WORK TO BE COMPLETED | Counting every line in the records below that holds "associativity", give the total and add nothing.
*** Block opens ***
(** * MagnetronSolver: solenoid current and electron trajectory

    A shallow embedding of [main.py], in three models of its numpy
    [float64] arithmetic.

    - Exact: a float is a real number of [Stdlib.Reals] and every
      operation is the exact one.  It carries the statements that do
      not depend on rounding: formulas, counts, the order of events,
      what the plots show.
    - Rounded: every operation returns a rounding [rnd] of the exact
      result, cosine, sine and pi are those of the runtime; each
      theorem states what it assumes of them (rounding keeps the order,
      is exact on zero, is off by a bounded error, ...).  It carries
      the statements on order, sign, zero divisors and closeness.
    - Binary64: the calculator on primitive floats, evaluated by the
      kernel.  It carries the concrete runs that show where an exact
      statement fails on doubles. *)

From Stdlib Require Import Floats Reals Lra Lia String List Arith ZArith QArith Qreals.

Set Warnings "-inexact-float".
Import ListNotations.
Local Open Scope R_scope.

(** ** Configuration *)

(** The six attributes stored by [MagnetronSolver.__init__]. *)
Record MagnetronSolver : Type := mkSolver {
  D  : R;   (* solenoid diameter, m *)
  n  : R;   (* turns per unit length, 1/m *)
  Ra : R;   (* anode radius, m *)
  Rk : R;   (* cathode radius, m *)
  U1 : R;   (* lower voltage bound, V *)
  U2 : R    (* upper voltage bound, V *)
}.

(** ** Guarded arithmetic

    A division whose divisor is zero stops the guarded evaluation and
    reports the place of the division in the source.  (numpy itself
    warns and goes on with an infinity or a NaN.) *)

Inductive div_site : Type :=
| radius_halving      (* (Ra - Rk) / 2 *)
| charge_quotient     (* 2 * U * m_e / e *)
| orbit_radius        (* sqrt (...) / r *)
| winding_product.    (* B / (mu_0 * n) *)

Inductive fault : Type :=
| ZeroDivision (site : div_site).

Definition checked (A : Type) : Type := (fault + A)%type.

Definition ret {A : Type} (a : A) : checked A := inr a.

Definition bind {A B : Type} (m : checked A) (k : A -> checked B) : checked B :=
  match m with
  | inl f => inl f
  | inr a => k a
  end.

Declare Scope checked_scope.
Delimit Scope checked_scope with checked.
Notation "x <- m ;; k" := (bind m (fun x => k))
  (at level 61, m at next level, right associativity) : checked_scope.

Definition gdiv (site : div_site) (x y : R) : checked R :=
  if Req_dec_T y 0 then inl (ZeroDivision site) else inr (x / y).

(** ** Runs with output

    A run emits events in order (a line on standard output, a figure
    shown) and ends with a value or with an uncaught exception. *)

Inductive artist : Type :=
| Line (xs ys : list R)
| Circle (cx cy radius : R)
| FillBetween (xs ys : list R) (level : R) (where_ : list bool).

Record figure : Type := mkFigure {
  fig_title : string;
  fig_xlabel : string;
  fig_ylabel : string;
  fig_artists : list artist
}.

Inductive event : Type :=
| Print (line : string)
| Show (fig : figure).

Inductive exn : Type :=
| ValueError.

Definition io (A : Type) : Type := (list event * (exn + A))%type.

Definition io_ret {A : Type} (a : A) : io A := ([], inr a).

Definition io_bind {A B : Type} (m : io A) (k : A -> io B) : io B :=
  match m with
  | (out, inl x) => (out, inl x)
  | (out, inr a) => let '(out', b) := k a in (out ++ out', b)
  end.

Declare Scope io_scope.
Delimit Scope io_scope with io.
Notation "x <- m ;; k" := (io_bind m (fun x => k))
  (at level 61, m at next level, right associativity) : io_scope.

Definition print (line : string) : io unit := ([Print line], inr tt).
Definition show (fig : figure) : io unit := ([Show fig], inr tt).
Definition raise {A : Type} (x : exn) : io A := ([], inl x).

(** The lines written to standard output by a run. *)
Fixpoint stdout_of (out : list event) : list string :=
  match out with
  | [] => []
  | Print line :: rest => line :: stdout_of rest
  | Show _ :: rest => stdout_of rest
  end.

Definition stdout {A : Type} (m : io A) : list string := stdout_of (fst m).

(** Python's [max] on a list: [ValueError] on the empty one. *)
Definition py_max (l : list R) : io R :=
  match l with
  | [] => raise ValueError
  | a :: rest => io_ret (fold_left Rmax rest a)
  end.

Definition Rle_bool (x y : R) : bool := if Rle_dec x y then true else false.
Definition Rge_bool (x y : R) : bool := if Rge_dec x y then true else false.
Lemma recall_zero (s : Scores) :
  (0 ≤ correct s)%Z → bounded s →
  (recall s == 0)%Q ↔ correct s = 0%Z ∧ (0 < reference s)%Z.
Proof.
  unfold bounded, recall. intros Hc Hb.
  destruct (Z.eqb_spec (reference s) 0) as [He|Hne].
  - split; [discriminate|lia].
  - assert (0 < inject_Z (reference s))%Q as Hp.
    { change 0%Q with (inject_Z 0). rewrite <- Zlt_Qlt. lia. }
    split.
    + intros Hz. split; [|lia].
      assert (inject_Z (correct s) == 0)%Q as Hc0.
      { assert (inject_Z (correct s) == inject_Z (correct s) / inject_Z (reference s) * inject_Z (reference s))%Q as ->.
        { field. lra. }
        rewrite Hz. lra. }
      unfold Qeq in Hc0. simpl in Hc0. lia.
    + intros [-> _]. unfold Qdiv. by rewrite Qmult_0_l.
Qed.

Lemma harmonic_zero (p r : Q) :
  (0 <= p)%Q → (0 <= r)%Q →
  ((if Qeq_bool (p + r) 0 then 0 else 2 * p * r / (p + r)) == 0)%Q ↔ (p == 0 ∨ r == 0)%Q.
Proof.
  intros Hp Hr. destruct (Qeq_bool (p + r) 0) eqn:E.
  - apply Qeq_bool_iff in E. split; [|reflexivity]. intros _. left. lra.
  - apply Qeq_bool_neq in E.
    assert (0 < p + r)%Q as Hpos.
    { apply Qnot_le_lt. intros Hle. apply E. lra. }
    split.
    + intros Hz.
      assert (p * r == 0)%Q as Hm.
      { assert (2 * p * r == 2 * p * r / (p + r) * (p + r))%Q as Hx by (field; lra).
        rewrite Hz in Hx. lra. }
      apply Qmult_integral in Hm. tauto.
    + intros [Hz|Hz]; rewrite Hz; unfold Qdiv.
      * by rewrite Qmult_0_r, !Qmult_0_l.
      * by rewrite Qmult_0_r, Qmult_0_l.
Qed.

(** X3: For counters with [0 <= correct <= min(reference, predicted)], [f1]
    is [0] exactly when nothing is correct while something was in the
    reference or predicted; with all three counters [0] it is [1]. *)
Theorem f1_zero_iff (s : Scores) :
  (0 ≤ correct s)%Z → bounded s →
  ((f1 s == 0)%Q ↔ correct s = 0%Z ∧ (0 < reference s ∨ 0 < predicted s)%Z)
  ∧ (reference s = 0%Z → predicted s = 0%Z → correct s = 0%Z ∧ (f1 s == 1)%Q).
Proof.
  intros Hc Hb. split.
  - unfold f1.
    rewrite harmonic_zero; [|by apply precision_range|by apply recall_range].
    rewrite precision_zero, recall_zero by done. tauto.
  - intros Hr Hp. split; [unfold bounded in Hb; lia|].
    unfold f1, precision, recall. by rewrite Hr, Hp.
Qed.

(** X1: [update] adds the counters: the order in which documents are folded
    into the totals does not matter, and fresh [Scores] change nothing. *)
Theorem update_monoid :
  (∀ a b, update a b = update b a)
  ∧ (∀ a b c, update (update a b) c = update a (update b c))
  ∧ (∀ a, update Scores_init a = a ∧ update a Scores_init = a).
Proof.
  split; [|split].
  - intros [] []. unfold update. simpl. f_equal; lia.
  - intros [] [] []. unfold update. simpl. f_equal; lia.
  - intros []. unfold update. simpl. split; f_equal; lia.
Qed.

Lemma measures_between_0_and_1_witness :
  (0 <= precision (mkScores 4 3 2) <= 1)%Q
  ∧ (0 <= recall (mkScores 4 3 2) <= 1)%Q
  ∧ (0 <= f1 (mkScores 4 3 2) <= 1)%Q.
Proof. apply measures_between_0_and_1; unfold bounded; simpl; lia. Defined.

Lemma f1_zero_iff_witness :
  ((f1 (mkScores 0 3 0) == 0)%Q
   ↔ correct (mkScores 0 3 0) = 0%Z
     ∧ (0 < reference (mkScores 0 3 0) ∨ 0 < predicted (mkScores 0 3 0))%Z)
  ∧ (correct (mkScores 0 0 0) = 0%Z ∧ (f1 (mkScores 0 0 0) == 1)%Q).
Proof.
  split.
  - apply (f1_zero_iff (mkScores 0 3 0)); unfold bounded; simpl; lia.
  - apply (f1_zero_iff (mkScores 0 0 0)); unfold bounded; simpl; lia.
Defined.

(** ** Overlap is symmetric and not transitive *)

Lemma _OverlappingSpans_eq_sym (a b : list Span) :
  _OverlappingSpans_eq a b = _OverlappingSpans_eq b a.
Proof.
  apply eq_true_iff_eq. rewrite !_OverlappingSpans_eq_spec. split.
  - intros (s & t & Hs & Ht & H1 & H2). by exists t, s.
  - intros (s & t & Hs & Ht & H1 & H2). by exists t, s.
Qed.

(** X4: [_OverlappingSpans.__eq__] gives the same answer in both directions,
    and is not transitive: a span can overlap two spans that are apart. *)
Theorem overlapping_spans_symmetric_not_transitive :
  (∀ a b, _OverlappingSpans_eq a b = _OverlappingSpans_eq b a)
  ∧ ∃ a b c, _OverlappingSpans_eq a b = true
             ∧ _OverlappingSpans_eq b c = true
             ∧ _OverlappingSpans_eq a c = false.
Proof.
  split; [apply _OverlappingSpans_eq_sym|].
  by exists [(0, 5)%Z], [(3, 8)%Z], [(6, 10)%Z].
Qed.

(** ** The contract of the grouper and of [add] *)

Section GroupByContract.
Context {A : Type} (py_eq : A → A → bool) (py_hash : A → HashCode).
Context `{Countable K} (key_function : A → K).

Lemma group_by_bucket (reference_iterable predicted_iterable : list A) (k : K)
    (r p : list A) :
  _group_by py_eq py_hash key_function reference_iterable predicted_iterable !! k
  = Some (r, p) →
  (r ≠ [] ∨ p ≠ [])
  ∧ (∀ x, x ∈ r → x ∈ reference_iterable ∧ key_function x = k)
  ∧ (∀ x, x ∈ p → x ∈ predicted_iterable ∧ key_function x = k)
  ∧ set_wf py_eq py_hash r ∧ set_wf py_eq py_hash p.
Proof.
  rewrite group_by_lookup.
  destruct (decide _) as [|Hne]; [done|]. intros [= <- <-].
  split; [|split; [|split; [|split]]].
  - rewrite !set_of_nil_iff.
    destruct (decide (filter (λ x, key_function x = k) reference_iterable = []));
      [|by left].
    right. intros ?. by apply Hne.
  - intros x Hx%set_of_elem. apply list_elem_of_filter in Hx. tauto.
  - intros x Hx%set_of_elem. apply list_elem_of_filter in Hx. tauto.
  - apply set_of_wf.
  - apply set_of_wf.
Qed.

Lemma group_by_covers_reference (reference_iterable predicted_iterable : list A) (x : A) :
  x ∈ reference_iterable →
  ∃ r p, _group_by py_eq py_hash key_function reference_iterable predicted_iterable
           !! key_function x = Some (r, p)
         ∧ (x ∈ r ∨ set_contains py_eq py_hash r x = true).
Proof.
  intros Hx. rewrite group_by_lookup.
  assert (x ∈ filter (λ y, key_function y = key_function x) reference_iterable) as Hf
    by by apply list_elem_of_filter.
  destruct (decide _) as [[He _]|_].
  { rewrite He in Hf. by apply not_elem_of_nil in Hf. }
  eexists _, _. split; [done|]. by apply set_of_covers.
Qed.

Lemma group_by_covers_predicted (reference_iterable predicted_iterable : list A) (x : A) :
  x ∈ predicted_iterable →
  ∃ r p, _group_by py_eq py_hash key_function reference_iterable predicted_iterable
           !! key_function x = Some (r, p)
         ∧ (x ∈ p ∨ set_contains py_eq py_hash p x = true).
Proof.
  intros Hx. rewrite group_by_lookup.
  assert (x ∈ filter (λ y, key_function y = key_function x) predicted_iterable) as Hf
    by by apply list_elem_of_filter.
  destruct (decide _) as [[_ He]|_].
  { rewrite He in Hf. by apply not_elem_of_nil in Hf. }
  eexists _, _. split; [done|]. by apply set_of_covers.
Qed.

(** X5: [_group_by]: a key has a bucket exactly when an item has that key; the
    bucket is not empty on both sides, each side holds only items of its
    own iterable with that key, no entry matching an earlier one; and every
    item is in the bucket of its key on its side, or matched by an entry
    there. *)
Theorem group_by_contract (reference_iterable predicted_iterable : list A) :
  let groups := _group_by py_eq py_hash key_function reference_iterable predicted_iterable in
  (∀ k r p, groups !! k = Some (r, p) →
     (r ≠ [] ∨ p ≠ [])
     ∧ (∀ x, x ∈ r → x ∈ reference_iterable ∧ key_function x = k)
     ∧ (∀ x, x ∈ p → x ∈ predicted_iterable ∧ key_function x = k)
     ∧ set_wf py_eq py_hash r ∧ set_wf py_eq py_hash p)
  ∧ (∀ x, x ∈ reference_iterable →
       ∃ r p, groups !! key_function x = Some (r, p)
              ∧ (x ∈ r ∨ set_contains py_eq py_hash r x = true))
  ∧ (∀ x, x ∈ predicted_iterable →
       ∃ r p, groups !! key_function x = Some (r, p)
              ∧ (x ∈ p ∨ set_contains py_eq py_hash p x = true)).
Proof.
  cbv zeta. split; [|split].
  - intros k r p. apply group_by_bucket.
  - intros x. apply group_by_covers_reference.
  - intros x. apply group_by_covers_predicted.
Qed.
End GroupByContract.

(** ** What [add] returns, for objects whose [==] is equality *)

Section MissedAdded.
Context {A : Type} `{EqDecision A} (py_eq : A → A → bool) (py_hash : A → HashCode).
Context (py_eq_spec : ∀ x y, py_eq x y = true ↔ x = y).

Lemma set_difference_wf_from (other result so : list A) :
  set_wf py_eq py_hash result →
  set_wf py_eq py_hash
    (foldl (λ result entry,
              if set_contains py_eq py_hash other entry
              then result else set_add py_eq py_hash result entry)
           result so).
Proof.
  revert result. induction so as [|x so IH]; intros result Hwf; [done|].
  simpl. apply IH. destruct (set_contains _ _ other x); [done|by apply set_add_wf].
Qed.

Lemma set_difference_elem_from (other result so : list A) (x : A) :
  x ∈ foldl (λ result entry,
               if set_contains py_eq py_hash other entry
               then result else set_add py_eq py_hash result entry)
            result so
  ↔ x ∈ result ∨ (x ∈ so ∧ x ∉ other).
Proof.
  revert result. induction so as [|y so IH]; intros result; simpl.
  - split; [by left|]. intros [?|[Hn _]]; [done|]. by apply not_elem_of_nil in Hn.
  - rewrite IH, elem_of_cons. destruct (set_contains _ _ other y) eqn:E.
    + apply (set_contains_elem_of py_eq py_hash py_eq_spec) in E.
      split; [tauto|]. intros [?|[[->|?] ?]]; tauto.
    + assert (y ∉ other) as Hn.
      { intros Hin%(set_contains_elem_of py_eq py_hash py_eq_spec). congruence. }
      rewrite (elem_of_set_add py_eq py_hash py_eq_spec).
      split; [intros [[?| ->]|[? ?]]; tauto|]. intros [?|[[->|?] ?]]; tauto.
Qed.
*** Block closes ***
YOUR SOLUTION | 2